E, nas conclusões do recurso o recorrente insurge-se contra a decisão recorrida porquanto, só um lamentável erro de apreciação permitiu considerar que o menor não praticou facto susceptível de integrar o crime p. no art. 172°, n°2 do Código Penal e determinar o arquivamento dos autos, sem aplicar ao menor (R)medida tutelar educativa.
Vejamos:
O Tribunal a quo deu como provada a seguinte matéria de facto:
- Em data e hora não apuradas do ano de 2002 (antes de 6 de Outubro) o menor (R) estava a brincar nas traseiras da "Peixaria ..." (num recanto ali existente) situada na Rua ..., em Corroios com o menor (J) e outros menores;
- No momento e no local indicados o menor (R) disse ao menor (J) nascido a 05.10.1995) para este "lhe fazer um broche ";
- O menor (R) retirou das cuecas o pénis erecto e introduziu o seu pénis erecto na boca do menor (J).
- O menor (J) chupou de seguida o pénis do menor (R).

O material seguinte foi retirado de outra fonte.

(** A run, stage by stage. It raises before the model is asked for, or it
    has read the vocabulary [fin] and the corpora from the files [fs] the
    helpers left and built the dictionary from the training corpus; the
    outcome is then decided by the model constructor on that corpus, by the
    inference loop over the full corpus with that model, and by
    [get_topics]. *)
Lemma train_hdp_stages bow_name exp_name force params consolidate w r w' :
  train_hdp DOCWORD_CONCAT_FILENAME uninitialized
            bow_name exp_name force params consolidate w = (r, w') →
  ∃ evs, trace w' = trace w ++ evs ∧
    (((∃ e, r = Raise e) ∧ trained_on evs = [])
     ∨ ∃ fs fin corpus training_corpus dictionary rest,
         holds_text fs (words_input_path bow_name) fin ∧
         holds_corpus fs (docword_input_path bow_name) corpus ∧
         (if consolidate
          then holds_corpus fs
                 (docword_concat_input_path DOCWORD_CONCAT_FILENAME bow_name)
                 training_corpus
          else training_corpus = corpus) ∧
         Dictionary_from_corpus training_corpus (load_vocabulary fin)
           = Ok dictionary ∧
         evs = corpus_events DOCWORD_CONCAT_FILENAME bow_name consolidate
                             corpus training_corpus
               ++ EvHdpModel training_corpus :: rest ∧
         ends_from_model (doctopic_output_path bow_name exp_name)
                         (wordtopic_output_path bow_name exp_name)
                         params corpus training_corpus dictionary fs
                         r rest (files w')).
Proof.
  unfold train_hdp. intros Hrun.
  apply bind_run in Hrun as [(e & H1 & ->)|([] & w1 & H1 & Hrun)];
    apply on_files_trace in H1; [before_model|].
  apply bind_run in Hrun as [(e & H2 & ->)|([] & w2 & H2 & Hrun)];
    apply on_files_trace in H2; [before_model|].
  apply bind_run in Hrun as [(e & H3 & ->)|([] & w3 & H3 & Hrun)];
    apply check_if_trace in H3; [before_model|].
  apply bind_run in Hrun as [(e & H4 & ->)|([] & w4 & H4 & Hrun)];
    apply on_files_trace in H4; [before_model|].
  apply bind_run in Hrun as [(e & H5 & ->)|([] & w5 & H5 & Hrun)];
    apply on_files_trace in H5; [before_model|].
  apply bind_run in Hrun as [(e & H6 & ->)|([] & w6 & H6 & Hrun)];
    apply on_files_trace in H6; [before_model|].
  assert (trace w6 = trace w) as Hchecks by congruence.
  clear H1 H2 H3 H4 H5 H6.
  apply bind_run in Hrun as [(e & H7 & ->)|(fin & w7 & H7 & Hrun)].
  { apply open_text_trace in H7. before_model. }
  apply open_text_Ok in H7 as (Hvocab & Hfiles7 & Htrace7).
  apply bind_run in Hrun as [(e & H8 & ->)|(corpus & w8 & H8 & Hrun)].
  { apply create_gensim_corpus_trace in H8. before_model. }
  apply create_gensim_corpus_Ok in H8 as (Hcorpus & Hfiles8 & Htrace8).
  apply bind_run in Hrun as [(e & H9 & ->)|(training_corpus & w9 & H9 & Hrun)].
  { apply read_if_trace in H9 as [(-> & H9)|(_ & [=] & _)]. before_model. }
  assert ((if consolidate
           then holds_corpus (files w6)
                  (docword_concat_input_path DOCWORD_CONCAT_FILENAME bow_name)
                  training_corpus
           else training_corpus = corpus)
          ∧ files w9 = files w6
          ∧ trace w9 = trace w ++
              corpus_events DOCWORD_CONCAT_FILENAME bow_name consolidate
                            corpus training_corpus)
    as (Htraining & Hfiles9 & Htrace9).
  { unfold corpus_events. destruct consolidate.
    - apply create_gensim_corpus_Ok in H9 as (Hconcat & Hfiles9 & Htrace9).
      rewrite Hfiles8, Hfiles7 in Hconcat. split; [done|].
      split; [congruence|].
      by rewrite Htrace9, Htrace8, Htrace7, Hchecks, <- !app_assoc.
    - injection H9 as <- <-. split; [done|]. split; [congruence|].
      by rewrite Htrace8, Htrace7, Hchecks, <- !app_assoc, app_nil_r. }
  rewrite Hfiles7 in Hcorpus. clear H9 Hfiles7 Hfiles8 Htrace7 Htrace8 Hchecks.
  apply bind_run in Hrun as [(e & H10 & ->)|(dictionary & w10 & H10 & Hrun)];
    apply lift_run in H10 as [Hdictionary ->].
  { eexists. split; [exact Htrace9|]. left. split; [by eexists|].
    unfold corpus_events. by destruct consolidate. }
  apply bind_run in Hrun as [(e & [=] & _)|([] & w11 & H11 & Hrun)].
  injection H11 as <-.
  (* from here on the model has been asked for *)
  cut (∃ rest,
         trace w' = (trace w9 ++ [EvHdpModel training_corpus]) ++ rest ∧
         ends_from_model (doctopic_output_path bow_name exp_name)
                         (wordtopic_output_path bow_name exp_name)
                         params corpus training_corpus dictionary (files w6)
                         r rest (files w')).
  { intros (rest & Htrace & Hends). eexists. split.
    - rewrite Htrace, Htrace9, <- !app_assoc. reflexivity.
    - right.
      by exists (files w6), fin, corpus, training_corpus, dictionary, rest. }
  unfold ends_from_model.
  apply bind_run in Hrun as [(e & H12 & ->)|(hdp & w12 & H12 & Hrun)];
    apply lift_run in H12 as [Hhdp ->]; rewrite <- Hhdp.
  { exists []. by rewrite app_nil_r. }
  apply bind_run in Hrun as [(e & H13 & ->)|(document_topics & w13 & H13 & Hrun)];
    apply lift_run in H13 as [Hempty ->].
  { exists []. split; [by rewrite app_nil_r|].
    left. exists e, []. split; [done|]. split; [apply prefix_nil|]. done. }
  symmetry in Hempty. apply empty_shape in Hempty as [Hcols Hshape].
  apply bind_run in Hrun as [(e & H14 & ->)|(m & w14 & H14 & Hrun)].
  { apply infer_topics_run in H14 as (Hfiles14 & tried & Htried & Htrace14 & _).
    exists (inference_events tried). split; [done|].
    left. exists e, tried. simpl in Hfiles14. by rewrite Hfiles14, Hfiles9. }
  pose proof (infer_topics_rows _ _ _ _ _ _ _ _ H14) as [_ Hrows].
  apply infer_topics_run in H14 as (Hfiles14 & tried & _ & Htrace14 & Hok).
  destruct (Hok m eq_refl) as [-> Hm]. specialize (Hm _ Hcols Hshape).
  simpl in Hfiles14, Htrace14.
  assert (rows_inferred hdp (T params) corpus m) as Hinferred by done.
  apply bind_run in Hrun as [(e & [=] & _)|([] & w15 & H15 & Hrun)].
  injection H15 as <-.
  apply bind_run in Hrun as [(e & H16 & ->)|(topics & w16 & H16 & Hrun)];
    apply lift_run in H16 as [Htopics ->].
  { eexists. split; [simpl; rewrite Htrace14, <- !app_assoc; reflexivity|].
    right. exists m. split; [done|]. rewrite <- Htopics.
    simpl. by rewrite Hfiles14, Hfiles9. }
  injection Hrun as <- <-.
  eexists. split; [simpl; rewrite Htrace14, <- !app_assoc; reflexivity|].
  right. exists m. split; [done|]. rewrite <- Htopics.
  simpl. by rewrite Hfiles14, Hfiles9.
Qed.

- O menor (R) sabia que o menor (J) tinha menos de doze anos de idade e actuou de forma livre, com o propósito de praticar os factos " supra descritos";
- O menor (R) tem maior compleição física do que o menor (J);
- O menor (R) frequenta o 6° ano de escolaridade e tem beneficiado de acompanhamento psicológico no Hospital Garcia de Orta;
- O menor (R) vive na companhia dos pais;
- A mãe do menor exerce a profissão de auxiliar de acção educativa;
- O pai do menor tem a profissão de carpinteiro de estores e está, no presente, desempregado.
- O menor denota dificuldade na aquisição dos valores jurídico-sociais e tem dificuldade em lidar de forma positiva com aspectos relacionados com a sexualidade.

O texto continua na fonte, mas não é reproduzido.